| Activity |
Look through the records below for the line with "(** One iteration" and the line with "else ret tt) ;;;", then return those lines and all lines between, exactly.

| Raw data |
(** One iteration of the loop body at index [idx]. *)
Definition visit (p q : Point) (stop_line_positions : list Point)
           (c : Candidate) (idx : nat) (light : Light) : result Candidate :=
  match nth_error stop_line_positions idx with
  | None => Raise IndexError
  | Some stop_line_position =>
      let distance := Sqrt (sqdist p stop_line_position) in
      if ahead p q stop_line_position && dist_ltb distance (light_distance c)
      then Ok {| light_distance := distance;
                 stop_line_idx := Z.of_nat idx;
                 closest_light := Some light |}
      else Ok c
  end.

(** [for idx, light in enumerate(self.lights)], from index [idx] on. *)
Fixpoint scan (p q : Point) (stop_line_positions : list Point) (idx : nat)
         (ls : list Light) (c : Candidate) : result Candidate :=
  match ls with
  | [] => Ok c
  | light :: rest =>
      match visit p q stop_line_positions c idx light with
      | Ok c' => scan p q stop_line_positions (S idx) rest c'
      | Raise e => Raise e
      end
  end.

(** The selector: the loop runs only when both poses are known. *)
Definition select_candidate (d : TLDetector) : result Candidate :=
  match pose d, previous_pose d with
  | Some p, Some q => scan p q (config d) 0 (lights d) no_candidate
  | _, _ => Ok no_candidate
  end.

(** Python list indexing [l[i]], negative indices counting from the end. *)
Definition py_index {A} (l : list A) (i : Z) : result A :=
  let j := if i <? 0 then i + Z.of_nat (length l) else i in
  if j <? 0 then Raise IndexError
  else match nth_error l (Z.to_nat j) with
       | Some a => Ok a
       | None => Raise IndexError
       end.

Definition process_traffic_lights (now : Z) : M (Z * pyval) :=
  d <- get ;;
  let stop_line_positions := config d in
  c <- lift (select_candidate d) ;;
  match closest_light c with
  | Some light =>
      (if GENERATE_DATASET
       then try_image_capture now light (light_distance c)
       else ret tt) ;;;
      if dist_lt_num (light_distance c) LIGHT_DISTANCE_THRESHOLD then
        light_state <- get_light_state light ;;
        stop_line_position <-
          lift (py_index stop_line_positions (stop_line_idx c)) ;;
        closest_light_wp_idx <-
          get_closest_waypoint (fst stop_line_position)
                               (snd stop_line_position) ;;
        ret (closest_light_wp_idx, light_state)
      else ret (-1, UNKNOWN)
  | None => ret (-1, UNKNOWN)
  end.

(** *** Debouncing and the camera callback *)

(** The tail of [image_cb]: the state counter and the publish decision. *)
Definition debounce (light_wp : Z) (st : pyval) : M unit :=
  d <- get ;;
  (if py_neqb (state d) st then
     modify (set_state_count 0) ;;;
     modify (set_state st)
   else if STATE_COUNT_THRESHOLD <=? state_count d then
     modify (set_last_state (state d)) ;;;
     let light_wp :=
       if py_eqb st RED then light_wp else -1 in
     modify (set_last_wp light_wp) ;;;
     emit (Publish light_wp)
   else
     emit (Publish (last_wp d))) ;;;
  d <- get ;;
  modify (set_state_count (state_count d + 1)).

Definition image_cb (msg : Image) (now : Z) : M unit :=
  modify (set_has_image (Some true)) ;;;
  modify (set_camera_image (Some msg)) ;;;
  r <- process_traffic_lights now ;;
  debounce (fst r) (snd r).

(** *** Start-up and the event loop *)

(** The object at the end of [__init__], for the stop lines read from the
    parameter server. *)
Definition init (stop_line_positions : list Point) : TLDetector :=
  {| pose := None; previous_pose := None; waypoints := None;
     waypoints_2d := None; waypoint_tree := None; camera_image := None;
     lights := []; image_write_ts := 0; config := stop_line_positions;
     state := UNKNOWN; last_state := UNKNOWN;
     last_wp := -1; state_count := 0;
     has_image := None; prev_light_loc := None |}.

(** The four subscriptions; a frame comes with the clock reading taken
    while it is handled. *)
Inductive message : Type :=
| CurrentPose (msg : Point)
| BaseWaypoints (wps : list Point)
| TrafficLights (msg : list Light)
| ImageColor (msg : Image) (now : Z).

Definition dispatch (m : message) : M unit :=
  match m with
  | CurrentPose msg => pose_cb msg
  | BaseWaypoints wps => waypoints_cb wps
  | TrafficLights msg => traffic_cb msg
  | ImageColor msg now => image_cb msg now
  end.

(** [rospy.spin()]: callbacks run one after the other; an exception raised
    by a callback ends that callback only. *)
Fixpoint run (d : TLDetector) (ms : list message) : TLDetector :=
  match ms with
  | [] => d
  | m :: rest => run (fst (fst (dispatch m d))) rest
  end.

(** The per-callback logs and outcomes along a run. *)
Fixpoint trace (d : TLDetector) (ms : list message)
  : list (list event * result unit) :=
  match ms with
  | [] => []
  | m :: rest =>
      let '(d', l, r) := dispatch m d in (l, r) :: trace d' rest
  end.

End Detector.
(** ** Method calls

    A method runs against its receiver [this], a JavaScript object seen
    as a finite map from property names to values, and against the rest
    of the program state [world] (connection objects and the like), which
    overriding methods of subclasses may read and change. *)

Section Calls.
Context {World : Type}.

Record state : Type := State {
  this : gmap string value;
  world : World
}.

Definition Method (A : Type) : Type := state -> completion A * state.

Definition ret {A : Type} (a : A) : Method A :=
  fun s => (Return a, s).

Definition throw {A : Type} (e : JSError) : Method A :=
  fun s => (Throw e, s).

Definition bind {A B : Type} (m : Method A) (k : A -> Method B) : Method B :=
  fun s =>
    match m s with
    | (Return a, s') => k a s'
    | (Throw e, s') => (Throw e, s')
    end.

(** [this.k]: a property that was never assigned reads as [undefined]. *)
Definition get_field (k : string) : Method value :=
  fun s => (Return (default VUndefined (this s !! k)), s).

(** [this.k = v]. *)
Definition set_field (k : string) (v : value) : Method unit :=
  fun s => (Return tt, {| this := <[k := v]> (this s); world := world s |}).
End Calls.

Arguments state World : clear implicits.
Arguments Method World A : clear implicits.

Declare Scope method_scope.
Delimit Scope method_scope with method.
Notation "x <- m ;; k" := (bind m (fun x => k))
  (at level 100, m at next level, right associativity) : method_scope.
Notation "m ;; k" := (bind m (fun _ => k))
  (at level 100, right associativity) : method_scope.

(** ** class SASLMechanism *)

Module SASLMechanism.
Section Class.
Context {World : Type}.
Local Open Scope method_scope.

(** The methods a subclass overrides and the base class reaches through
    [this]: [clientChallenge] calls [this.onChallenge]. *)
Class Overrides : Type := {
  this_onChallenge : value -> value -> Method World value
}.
==
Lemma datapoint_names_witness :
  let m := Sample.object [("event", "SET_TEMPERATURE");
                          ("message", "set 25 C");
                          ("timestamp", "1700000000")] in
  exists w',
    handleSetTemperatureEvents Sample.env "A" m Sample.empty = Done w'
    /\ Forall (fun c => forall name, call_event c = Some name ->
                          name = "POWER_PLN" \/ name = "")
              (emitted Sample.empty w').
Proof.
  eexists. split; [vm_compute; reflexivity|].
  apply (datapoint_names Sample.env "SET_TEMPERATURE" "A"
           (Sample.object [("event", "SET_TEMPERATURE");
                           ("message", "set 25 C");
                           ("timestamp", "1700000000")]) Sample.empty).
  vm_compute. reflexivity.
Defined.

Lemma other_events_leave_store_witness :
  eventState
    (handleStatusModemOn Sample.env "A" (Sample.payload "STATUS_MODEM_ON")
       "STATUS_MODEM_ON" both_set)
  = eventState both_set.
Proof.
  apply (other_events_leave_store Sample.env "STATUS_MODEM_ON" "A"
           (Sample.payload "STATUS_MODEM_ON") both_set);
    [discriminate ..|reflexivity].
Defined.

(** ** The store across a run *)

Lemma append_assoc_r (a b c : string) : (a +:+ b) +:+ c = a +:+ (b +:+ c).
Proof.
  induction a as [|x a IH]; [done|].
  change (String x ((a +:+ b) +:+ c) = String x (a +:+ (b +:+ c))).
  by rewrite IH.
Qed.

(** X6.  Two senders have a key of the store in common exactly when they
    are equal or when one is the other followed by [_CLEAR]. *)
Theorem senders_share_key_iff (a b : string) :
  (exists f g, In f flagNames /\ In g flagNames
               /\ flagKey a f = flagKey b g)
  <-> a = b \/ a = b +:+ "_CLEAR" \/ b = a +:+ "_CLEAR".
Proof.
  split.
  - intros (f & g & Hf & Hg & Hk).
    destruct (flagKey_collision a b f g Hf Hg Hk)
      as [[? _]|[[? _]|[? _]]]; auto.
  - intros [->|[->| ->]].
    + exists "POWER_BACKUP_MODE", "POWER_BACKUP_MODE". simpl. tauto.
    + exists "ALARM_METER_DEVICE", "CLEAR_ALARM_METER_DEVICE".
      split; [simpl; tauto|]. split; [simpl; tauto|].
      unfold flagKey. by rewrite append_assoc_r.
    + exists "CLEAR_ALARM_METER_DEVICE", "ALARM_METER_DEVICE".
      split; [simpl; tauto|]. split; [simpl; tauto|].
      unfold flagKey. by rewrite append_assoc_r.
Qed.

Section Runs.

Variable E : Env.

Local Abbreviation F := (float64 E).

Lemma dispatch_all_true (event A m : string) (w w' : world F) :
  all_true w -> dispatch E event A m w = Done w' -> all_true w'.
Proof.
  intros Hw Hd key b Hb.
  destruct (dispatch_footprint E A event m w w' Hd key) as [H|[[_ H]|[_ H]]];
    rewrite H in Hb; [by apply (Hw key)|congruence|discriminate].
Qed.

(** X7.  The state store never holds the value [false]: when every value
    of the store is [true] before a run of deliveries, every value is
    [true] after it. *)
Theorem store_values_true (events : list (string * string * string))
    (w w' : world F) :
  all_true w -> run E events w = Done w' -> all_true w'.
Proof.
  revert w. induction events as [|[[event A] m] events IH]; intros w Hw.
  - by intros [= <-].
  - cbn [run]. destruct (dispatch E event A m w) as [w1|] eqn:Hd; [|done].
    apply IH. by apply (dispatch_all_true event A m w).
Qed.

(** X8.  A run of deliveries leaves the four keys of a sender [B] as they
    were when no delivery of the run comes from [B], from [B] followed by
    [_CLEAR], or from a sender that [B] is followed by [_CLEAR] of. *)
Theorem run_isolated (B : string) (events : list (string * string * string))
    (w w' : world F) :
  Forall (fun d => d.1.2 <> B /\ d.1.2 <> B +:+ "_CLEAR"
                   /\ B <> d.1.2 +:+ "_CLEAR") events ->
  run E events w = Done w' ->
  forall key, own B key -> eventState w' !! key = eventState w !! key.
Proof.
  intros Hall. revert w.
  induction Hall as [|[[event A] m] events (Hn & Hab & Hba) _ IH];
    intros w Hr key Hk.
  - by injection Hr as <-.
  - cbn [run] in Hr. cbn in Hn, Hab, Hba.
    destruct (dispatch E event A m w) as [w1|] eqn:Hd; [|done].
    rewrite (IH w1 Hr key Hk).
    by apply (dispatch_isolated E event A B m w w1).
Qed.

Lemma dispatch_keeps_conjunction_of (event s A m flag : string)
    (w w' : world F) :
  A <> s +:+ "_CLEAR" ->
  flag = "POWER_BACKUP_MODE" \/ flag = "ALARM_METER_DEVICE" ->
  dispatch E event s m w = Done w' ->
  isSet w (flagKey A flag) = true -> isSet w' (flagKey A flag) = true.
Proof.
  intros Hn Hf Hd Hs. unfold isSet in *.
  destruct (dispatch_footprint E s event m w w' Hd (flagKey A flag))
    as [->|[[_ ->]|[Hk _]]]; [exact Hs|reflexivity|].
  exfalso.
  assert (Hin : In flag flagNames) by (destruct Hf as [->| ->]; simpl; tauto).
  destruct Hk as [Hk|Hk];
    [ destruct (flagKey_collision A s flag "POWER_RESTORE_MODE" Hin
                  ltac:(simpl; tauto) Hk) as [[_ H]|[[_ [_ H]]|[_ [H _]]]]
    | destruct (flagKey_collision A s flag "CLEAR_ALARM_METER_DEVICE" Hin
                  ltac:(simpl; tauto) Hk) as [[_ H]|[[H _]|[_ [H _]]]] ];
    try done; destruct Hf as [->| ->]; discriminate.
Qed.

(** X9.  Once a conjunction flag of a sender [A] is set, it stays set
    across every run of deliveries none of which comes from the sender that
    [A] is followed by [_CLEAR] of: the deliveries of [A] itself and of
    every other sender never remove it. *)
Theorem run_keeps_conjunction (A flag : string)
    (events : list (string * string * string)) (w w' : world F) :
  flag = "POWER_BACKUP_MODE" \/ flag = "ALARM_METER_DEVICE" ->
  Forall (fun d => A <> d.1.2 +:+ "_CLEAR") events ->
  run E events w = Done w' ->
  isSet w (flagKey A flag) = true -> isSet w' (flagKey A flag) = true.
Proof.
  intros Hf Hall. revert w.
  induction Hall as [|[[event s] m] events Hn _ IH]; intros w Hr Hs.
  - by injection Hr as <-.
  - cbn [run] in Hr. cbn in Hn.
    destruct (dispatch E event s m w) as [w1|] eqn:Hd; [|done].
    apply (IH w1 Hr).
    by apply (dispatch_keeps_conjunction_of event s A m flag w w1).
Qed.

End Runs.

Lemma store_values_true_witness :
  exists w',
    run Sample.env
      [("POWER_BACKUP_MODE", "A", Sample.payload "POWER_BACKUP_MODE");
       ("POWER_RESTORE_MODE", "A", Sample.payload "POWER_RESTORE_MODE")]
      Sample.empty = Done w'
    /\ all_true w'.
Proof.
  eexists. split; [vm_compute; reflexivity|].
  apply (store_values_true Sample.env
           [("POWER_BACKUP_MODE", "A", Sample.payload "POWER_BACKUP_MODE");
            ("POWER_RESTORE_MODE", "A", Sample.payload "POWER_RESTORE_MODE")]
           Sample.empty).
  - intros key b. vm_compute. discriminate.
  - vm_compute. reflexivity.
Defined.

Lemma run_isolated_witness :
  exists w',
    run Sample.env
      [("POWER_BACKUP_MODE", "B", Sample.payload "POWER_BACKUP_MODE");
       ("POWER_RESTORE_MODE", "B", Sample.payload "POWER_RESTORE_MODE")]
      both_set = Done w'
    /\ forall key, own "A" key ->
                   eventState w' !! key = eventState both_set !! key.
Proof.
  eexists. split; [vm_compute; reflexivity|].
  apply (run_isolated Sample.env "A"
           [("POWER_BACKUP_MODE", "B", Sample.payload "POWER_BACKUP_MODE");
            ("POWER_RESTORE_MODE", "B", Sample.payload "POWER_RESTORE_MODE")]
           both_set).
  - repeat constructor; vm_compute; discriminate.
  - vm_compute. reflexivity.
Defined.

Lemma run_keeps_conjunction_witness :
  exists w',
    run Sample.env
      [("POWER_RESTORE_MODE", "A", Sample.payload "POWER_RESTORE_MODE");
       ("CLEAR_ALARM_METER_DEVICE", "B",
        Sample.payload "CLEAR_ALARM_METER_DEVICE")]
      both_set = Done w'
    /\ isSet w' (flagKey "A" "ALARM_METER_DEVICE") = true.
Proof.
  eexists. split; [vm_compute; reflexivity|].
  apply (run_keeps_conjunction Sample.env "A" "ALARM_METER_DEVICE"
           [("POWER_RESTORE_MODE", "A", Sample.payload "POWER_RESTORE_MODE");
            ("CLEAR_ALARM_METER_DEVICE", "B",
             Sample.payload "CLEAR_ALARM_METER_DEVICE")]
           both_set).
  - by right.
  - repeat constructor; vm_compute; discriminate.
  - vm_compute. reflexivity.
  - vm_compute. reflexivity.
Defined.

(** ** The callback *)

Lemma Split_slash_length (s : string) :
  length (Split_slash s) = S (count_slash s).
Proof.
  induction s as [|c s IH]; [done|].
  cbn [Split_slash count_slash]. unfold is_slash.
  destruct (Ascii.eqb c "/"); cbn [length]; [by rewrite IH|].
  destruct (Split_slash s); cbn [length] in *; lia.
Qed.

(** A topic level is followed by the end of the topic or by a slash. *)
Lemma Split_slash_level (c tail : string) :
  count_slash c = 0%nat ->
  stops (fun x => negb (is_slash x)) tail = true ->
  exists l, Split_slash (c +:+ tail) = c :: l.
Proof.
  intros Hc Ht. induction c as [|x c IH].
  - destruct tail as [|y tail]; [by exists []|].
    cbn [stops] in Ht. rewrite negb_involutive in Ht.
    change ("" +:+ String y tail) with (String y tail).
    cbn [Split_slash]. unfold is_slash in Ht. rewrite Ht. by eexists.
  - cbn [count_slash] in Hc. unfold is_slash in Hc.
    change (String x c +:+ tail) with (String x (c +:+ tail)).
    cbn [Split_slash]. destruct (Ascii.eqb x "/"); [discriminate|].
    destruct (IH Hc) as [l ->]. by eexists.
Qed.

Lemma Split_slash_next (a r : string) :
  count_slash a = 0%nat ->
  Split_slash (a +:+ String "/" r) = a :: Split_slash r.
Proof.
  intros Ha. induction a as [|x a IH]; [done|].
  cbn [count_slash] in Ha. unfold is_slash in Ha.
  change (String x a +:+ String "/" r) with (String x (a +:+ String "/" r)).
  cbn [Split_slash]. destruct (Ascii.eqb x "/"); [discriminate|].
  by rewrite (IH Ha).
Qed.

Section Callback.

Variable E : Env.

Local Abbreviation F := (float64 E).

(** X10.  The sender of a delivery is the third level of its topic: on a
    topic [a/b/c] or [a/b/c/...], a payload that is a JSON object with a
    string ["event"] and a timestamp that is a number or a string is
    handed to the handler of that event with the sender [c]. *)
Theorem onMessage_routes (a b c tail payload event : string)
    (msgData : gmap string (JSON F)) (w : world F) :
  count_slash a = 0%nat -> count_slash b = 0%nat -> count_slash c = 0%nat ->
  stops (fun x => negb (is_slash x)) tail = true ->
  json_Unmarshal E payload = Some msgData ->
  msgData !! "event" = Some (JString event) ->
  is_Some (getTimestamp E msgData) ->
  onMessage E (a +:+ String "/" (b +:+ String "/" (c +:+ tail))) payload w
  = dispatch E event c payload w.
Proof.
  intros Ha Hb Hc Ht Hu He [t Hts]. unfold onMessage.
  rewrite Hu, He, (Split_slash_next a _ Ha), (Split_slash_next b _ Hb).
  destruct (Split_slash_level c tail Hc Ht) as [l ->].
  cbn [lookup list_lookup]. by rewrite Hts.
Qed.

| Solution to the problem |
(** One iteration of the loop body at index [idx]. *)
Definition visit (p q : Point) (stop_line_positions : list Point)
           (c : Candidate) (idx : nat) (light : Light) : result Candidate :=
  match nth_error stop_line_positions idx with
  | None => Raise IndexError
  | Some stop_line_position =>
      let distance := Sqrt (sqdist p stop_line_position) in
      if ahead p q stop_line_position && dist_ltb distance (light_distance c)
      then Ok {| light_distance := distance;
                 stop_line_idx := Z.of_nat idx;
                 closest_light := Some light |}
      else Ok c
  end.

(** [for idx, light in enumerate(self.lights)], from index [idx] on. *)
Fixpoint scan (p q : Point) (stop_line_positions : list Point) (idx : nat)
         (ls : list Light) (c : Candidate) : result Candidate :=
  match ls with
  | [] => Ok c
  | light :: rest =>
      match visit p q stop_line_positions c idx light with
      | Ok c' => scan p q stop_line_positions (S idx) rest c'
      | Raise e => Raise e
      end
  end.

(** The selector: the loop runs only when both poses are known. *)
Definition select_candidate (d : TLDetector) : result Candidate :=
  match pose d, previous_pose d with
  | Some p, Some q => scan p q (config d) 0 (lights d) no_candidate
  | _, _ => Ok no_candidate
  end.

(** Python list indexing [l[i]], negative indices counting from the end. *)
Definition py_index {A} (l : list A) (i : Z) : result A :=
  let j := if i <? 0 then i + Z.of_nat (length l) else i in
  if j <? 0 then Raise IndexError
  else match nth_error l (Z.to_nat j) with
       | Some a => Ok a
       | None => Raise IndexError
       end.

Definition process_traffic_lights (now : Z) : M (Z * pyval) :=
  d <- get ;;
  let stop_line_positions := config d in
  c <- lift (select_candidate d) ;;
  match closest_light c with
  | Some light =>
      (if GENERATE_DATASET
       then try_image_capture now light (light_distance c)
       else ret tt) ;;;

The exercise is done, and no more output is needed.